Advanced Topics

Manage CR status conditions

An often-used pattern is to include Conditions in the status of custom resources. A Condition represents the latest available observations of an object’s state (see the Kubernetes API conventions documentation for more information).

The Conditions field added to the MemcachedStatus struct simplifies the management of your CR’s conditions. It:

  • Enables callers to add and remove conditions.
  • Ensures that there are no duplicates.
  • Sorts the conditions deterministically to avoid unnecessary repeated reconciliations.
  • Automatically handles the each condition’s LastTransitionTime.
  • Provides helper methods to make it easy to determine the state of a condition.

To use conditions in your custom resource, add a Conditions field to the Status struct in _types.go:

import (
    metav1 "k8s.io/apimachinery/pkg/apis/meta/v1"
)

type MyAppStatus struct {
    // Conditions represent the latest available observations of an object's state
    Conditions []metav1.Condition `json:"conditions"`
}

Then, in your controller, you can use Conditions methods to make it easier to set and remove conditions or check their current values.

Adding 3rd Party Resources To Your Operator

The operator’s Manager supports the core Kubernetes resource types as found in the client-go scheme package and will also register the schemes of all custom resource types defined in your project.

import (
    cachev1alpha1 "github.com/example/memcached-operator/api/v1alpha1
    ...
)

func init() {

    // Setup Scheme for all resources
    utilruntime.Must(cachev1alpha1.AddToScheme(scheme))
    //+kubebuilder:scaffold:scheme
}

To add a 3rd party resource to an operator, you must add it to the Manager’s scheme. By creating an AddToScheme() method or reusing one you can easily add a resource to your scheme. An example shows that you define a function and then use the runtime package to create a SchemeBuilder.

Register with the Manager’s scheme

Call the AddToScheme() function for your 3rd party resource and pass it the Manager’s scheme via mgr.GetScheme() or scheme in main.go. Example:

import (
    routev1 "github.com/openshift/api/route/v1"
)

func init() {
    ...

    // Adding the routev1
    utilruntime.Must(clientgoscheme.AddToScheme(scheme))

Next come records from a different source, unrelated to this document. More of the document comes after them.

(** C8 as stated fails when the empty side has a column of its own: a
    [source] without rows and with the columns id, extra, merged with a
    target over id, name, gives a table over id, extra, name whose row
    holds NULL under extra; it is not the target. *)
Lemma full_replace_empty_source_adds_column :
  covered example_types empty_wide_source narrow_target ["id"] = true
  /\ merge_inputs_ok empty_wide_source narrow_target ["id"] = true
  /\ rows empty_wide_source = []
  /\ exists result,
       scd_type1_full_replace empty_wide_source narrow_target ["id"]
       = Ok result
       /\ columns result = ["id"; "extra"; "name"]
       /\ rows result = [ [VInt 1; VNull; VStr "Alice"] ]
       /\ result <> narrow_target.
Proof.
  split; [reflexivity|]. split; [reflexivity|]. split; [reflexivity|].
  eexists. split; [reflexivity|]. split; [reflexivity|].
  split; [reflexivity|]. discriminate.
Qed.

(** ** The column-level merge *)

Lemma mapM_Forall2 {A B : Type} (f : A -> result B) (l : list A) :
  (forall a, In a l -> exists b, f a = Ok b) ->
  exists bs, mapM f l = Ok bs /\ Forall2 (fun a b => f a = Ok b) l bs.
Proof.
  induction l as [|a l IH]; simpl; intro H.
  - exists []. split; [reflexivity | constructor].
  - destruct (H a (or_introl eq_refl)) as [b Hb].
    destruct IH as [bs [Hbs HF]]; [auto|].
    exists (b :: bs). rewrite Hb, Hbs. split; [reflexivity | now constructor].
Qed.

Lemma mapM_map {A B : Type} (f : A -> result B) (g : A -> B) (l : list A) :
  (forall a, In a l -> f a = Ok (g a)) -> mapM f l = Ok (map g l).
Proof.
  induction l as [|a l IH]; simpl; intro H; [reflexivity|].
  rewrite (H a) by now left. simpl. rewrite IH by auto. reflexivity.
Qed.

Lemma side_cell_by_name (cols : list string) (o : option Row) (c : string)
  (i : nat) :
  resolve cols c = Ok i -> side_cell o i = side_by_name cols o c.
Proof.
  intro H. apply resolve_Ok_inv in H. destruct o as [r|]; simpl; [|reflexivity].
  unfold cell_by_name. now rewrite H.
Qed.

(** Analysis replaces names by positions without changing the value. *)
Lemma analyze_eval (j : Joined) (e : Column) (e' : RColumn)
  (jr : option Row * option Row) :
  analyze j e = Ok e' ->
  eval e' jr = eval_named (s_columns j) (t_columns j) e jr.
Proof.
  revert e'. induction e as [a c|x IHx y IHy|x IHx|c IHc x IHx y IHy];
    intros e' H; simpl in H.
  - destruct a;
      (match type of H with
       | context [resolve ?cols ?c] =>
           destruct (resolve cols c) as [i|] eqn:E; simpl in H; [|discriminate]
       end);
      inversion H; subst; simpl; now apply side_cell_by_name.
  - destruct (analyze j x) as [x'|]; simpl in H; [|discriminate].
    destruct (analyze j y) as [y'|]; simpl in H; [|discriminate].
    inversion H; subst. simpl. now rewrite (IHx x'), (IHy y').
  - destruct (analyze j x) as [x'|]; simpl in H; [|discriminate].
    inversion H; subst. simpl. now rewrite (IHx x').
  - destruct (analyze j c) as [c'|]; simpl in H; [|discriminate].
    destruct (analyze j x) as [x'|]; simpl in H; [|discriminate].
    destruct (analyze j y) as [y'|]; simpl in H; [|discriminate].
    inversion H; subst. simpl. now rewrite (IHc c'), (IHx x'), (IHy y').
Qed.
(** X3.  Between calls a widget is either at rest or flashing, from [__init__]
    on and whatever is called on it; so the flash timer runs exactly while
    an alert is set, and the alert border is painted, in the colour of the
    level, exactly while an alert is set: the test of the flash counter in
    [paintEvent] never decides. *)
Theorem widget_is_at_rest_or_flashing :
  (forall wid name : string, settled (WindowPreviewWidget_init wid name)) /\
  (forall f : WindowPreviewWidget,
      settled f ->
      (forall level, settled (fst (set_alert level f))) /\
      (forall n, settled (fst (elapse_ms n f))) /\
      (forall image, settled (fst (update_frame image f))) /\
      (forall ancestors_visible v, settled (setVisible ancestors_visible v f)) /\
      (alert_state f = ACTIVE <-> isActive (flash_timer f) = true) /\
      alert_border f = option_map alert_color (alert_level f)).
Proof.
  split; [intros wid name; left; split; reflexivity|].
  intros f Hs.
  split; [intros level; right; now apply settled_set_alert|].
  split; [intros n; now apply settled_elapse_ms|].
  split; [intros [img|]; exact Hs|].
  split; [intros a v; exact Hs|].
  destruct Hs as [[Hl Hoff] | (Hact & Hon & _ & _ & Hc)].
  - split.
    + split; intros Hx; [apply alert_state_idle in Hl | ]; congruence.
    + unfold alert_border. now rewrite Hl.
  - split; [split; auto|].
    apply alert_state_active in Hact as [level Hl].
    unfold alert_border. rewrite Hl. simpl.
    destruct (Z.ltb_spec 0 (alert_flash_counter f)); [reflexivity | lia].
Qed.
(** * csv_to_json.py: the TOPIK vocabulary table mapped to JSON records

    A shallow embedding of [csv_to_json.py].  The script reads a table with
    [pd.read_csv], maps every row to a dict in one pass, and serialises the
    list of dicts with [json.dump (..., ensure_ascii=False, indent=2)].

    The embedding has four layers:
    - [Py]: the Python values that reach the script, its exceptions, [int()];
    - [Pandas]: [DataFrame], row [Series], [iterrows] with the coercion of
      a row to one dtype, [pd.isna], lookup by label;
    - [Json]: the pure-Python encoder that [json.dump] runs when [indent] is
      given, as a generator of text chunks;
    - [Script]: the statements of the script, in source order.

    [Grammar] says what a JSON text is, [Spec] words the properties of the
    specification over these layers and [Demo] holds concrete tables; the
    theorems follow. *)

From Stdlib Require Import ZArith List String Ascii Bool Lia Permutation.
From Stdlib Require Import Floats.SpecFloat.
From Stdlib Require Import Numbers.DecimalString.
From Stdlib Require Numbers.DecimalFacts Numbers.DecimalPos.
Import ListNotations.

Local Open Scope list_scope.
Local Open Scope string_scope.

(* ====================================================================== *)
(** ** Python values, exceptions and builtins *)
(* ====================================================================== *)

Module Py.

(** The exceptions the script can end with. [KeyError] carries the label
    that was looked up. *)
Inductive exn : Type :=
| FileNotFoundError
| KeyError (label : string)
| ValueError
| OverflowError
| TypeError.

(** A computation that returns a value or raises. *)
Inductive outcome (A : Type) : Type :=
| OK (a : A)
| Raise (e : exn).
Arguments OK {A} a.
Arguments Raise {A} e.

Definition bind {A B : Type} (c : outcome A) (k : A -> outcome B) : outcome B :=
  match c with
  | OK a => k a
  | Raise e => Raise e
  end.

(** The values a cell of a parsed table can hold, in the table and when a
    row is handed to the script.  A row taken from a table with at least
    one text column has dtype [object] and holds Python objects ([Str],
    [Int], [Float], [Bool]); a row of a table whose columns are all of one
    numeric dtype holds numpy scalars: [numpy.float64] is an instance of
    [float] and is covered by [Float], [numpy.int64] and [numpy.bool_] are
    not instances of [int] and are [NpInt64] and [NpBool] (see
    [Pandas.coerce]).  Text is a UTF-8 byte string.  A float is an IEEE
    value in the Standard Library's [spec_float]; the missing-value marker
    of pandas is the float NaN. *)
Inductive scalar : Type :=
| Str (s : string)
| Int (z : Z)
| Float (f : spec_float)
| Bool (b : bool)
| NpInt64 (z : Z)
| NpBool (b : bool).

(** The values of an output record: [None] or a value taken from a cell. *)
Inductive pyval : Type :=
| PyNone
| Py (x : scalar).

(** The two library functions on which the script relies and whose text is
    not part of the repository: how [int()] reads a [str] ([None] when it
    raises [ValueError]) and [float.__repr__] on a finite float. *)
Class Builtins : Type := {
  int_of_str : string -> option Z;
  float_repr : spec_float -> string
}.
(** [obj[key] = v].  An own property is overwritten.  Otherwise the key is
    looked up along the prototype chain: [__proto__] is an accessor of
    [Object.prototype], whose setter adds no own property; it makes [null]
    the prototype of [obj] and ignores a primitive value.  Every other
    member of [Object.prototype] is a writable data property, so the
    assignment adds an own property, as it does for a key that is not
    found.  (For a built-in object the setter installs that object as the
    prototype, which changes nothing for [Object.prototype] itself; a
    built-in function is not followed as a prototype here, see the
    conventions above.) *)
Definition set_prop (o : Obj) (key : string) (v : JsVal) : Obj :=
  match own o !! key, proto o with
  | None, ObjectPrototype =>
      if bool_decide (key = "__proto__") then
        match v with
        | VNull => {| own := own o; proto := NullPrototype |}
        | VBuiltin _ => o
        | _ => o
        end
      else {| own := <[key := v]> (own o); proto := proto o |}
  | _, _ => {| own := <[key := v]> (own o); proto := proto o |}
  end.

(** Truthiness of a possibly missing string property. *)
Definition truthy_str (s : option string) : bool :=
  match s with
  | Some s => negb (String.eqb s "")
  | None => false
  end.

(** The errors the modelled code raises. *)
Inductive Error : Type :=
  | NoFormattedData      (* 'No formatted data provided for sheet creation' *)
  | NoValidColumns       (* 'No valid columns found in formatted data' *)
  | NameGenerationExhausted (maxRetries : nat)
                         (* 'Could not generate unique table name after N attempts' *)
  | EmptySheetName       (* 'Sheet name cannot be empty' *)
  | TypeError            (* property access on null *)
  | HostError (msg : string). (* a rejected host call *)

Global Instance Error_eq_dec : EqDecision Error.
Proof. solve_decision. Defined.

Inductive Result (A : Type) : Type :=
  | Ok (a : A)
  | Throw (e : Error)
  | Diverges.
Global Arguments Ok {A} a.
Global Arguments Throw {A} e.
Global Arguments Diverges {A}.

Definition bind {A B} (m : Result A) (k : A → Result B) : Result B :=
  match m with
  | Ok a => k a
  | Throw e => Throw e
  | Diverges => Diverges
  end.

(** [try { body } catch (e) { handler }]. *)
Definition try_catch {A} (body : Result A) (handler : Error → Result A) : Result A :=
  match body with
  | Throw e => handler e
  | r => r
  end.

End Js.
Import Js.

Notation "'let*' x ':=' m 'in' k" := (Js.bind m (fun x => k))
  (at level 10, x pattern, m at level 100, k at level 200).

(* ===================================================================== *)
(** * SheetCreationUtils: the table-name resolver *)
(* ===================================================================== *)

Module NameResolver.

(** [`${base}_${counter}`]. *)
Definition suffixed (base : string) (counter : nat) : string :=
  base +:+ "_" +:+ pretty counter.

(** The body of the [while (counter <= maxRetries)] loop of
    [_generateUniqueTableName].  [left] is the number of iterations the
    loop condition still allows, [maxRetries + 1 - counter]. *)
Fixpoint generate_loop (tableExists : string → bool) (baseTableName : string)
    (maxRetries : nat) (left : nat) (counter : nat) (tableName : string)
    : Result string :=
  match left with
  | 0 => Throw (NameGenerationExhausted maxRetries)
  | S left' =>
      if tableExists tableName
      then generate_loop tableExists baseTableName maxRetries left'
             (S counter) (suffixed baseTableName counter)
      else Ok tableName
  end.

(** [_generateUniqueTableName(gristDoc, baseTableName, maxRetries)];
    [tableExists name] stands for
    [gristDoc.docModel.tables.rowModels.find(t => t.tableId.peek() === name)]
    being found. *)
Definition _generateUniqueTableName (tableExists : string → bool)
    (baseTableName : string) (maxRetries : nat) : Result string :=
  generate_loop tableExists baseTableName maxRetries maxRetries 1 baseTableName.

Definition defaultMaxRetries : nat := 10.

    utilruntime.Must(routev1.AddToScheme(scheme))
    //+kubebuilder:scaffold:scheme

    ...
}
If 3rd party resource does not have AddToScheme() function

Use the SchemeBuilder package from controller-runtime to initialize a new scheme builder that can be used to register the 3rd party resource with the manager’s scheme.

Example of registering DNSEndpoints 3rd party resource from external-dns:

import (
    ...
    "k8s.io/apimachinery/pkg/runtime/schema"
    "sigs.k8s.io/controller-runtime/pkg/scheme"
    ...
    // DNSEndoints
    externaldns "github.com/kubernetes-incubator/external-dns/endpoint"
    metav1 "k8s.io/apimachinery/pkg/apis/meta/v1"
 )

func init() {
    ...

    log.Info("Registering Components.")

    schemeBuilder := &scheme.Builder{GroupVersion: schema.GroupVersion{Group: "externaldns.k8s.io", Version: "v1alpha1"}}
    schemeBuilder.Register(&externaldns.DNSEndpoint{}, &externaldns.DNSEndpointList{})
    if err := schemeBuilder.AddToScheme(mgr.GetScheme()); err != nil {
        log.Error(err, "")
        os.Exit(1)
    }

    ...
}

NOTES:

  • After adding new import paths to your operator project, run go mod vendor if a vendor/ directory is present in the root of your project directory to fulfill these dependencies.
  • Your 3rd party resource needs to be added before add the controller in "Setup all Controllers".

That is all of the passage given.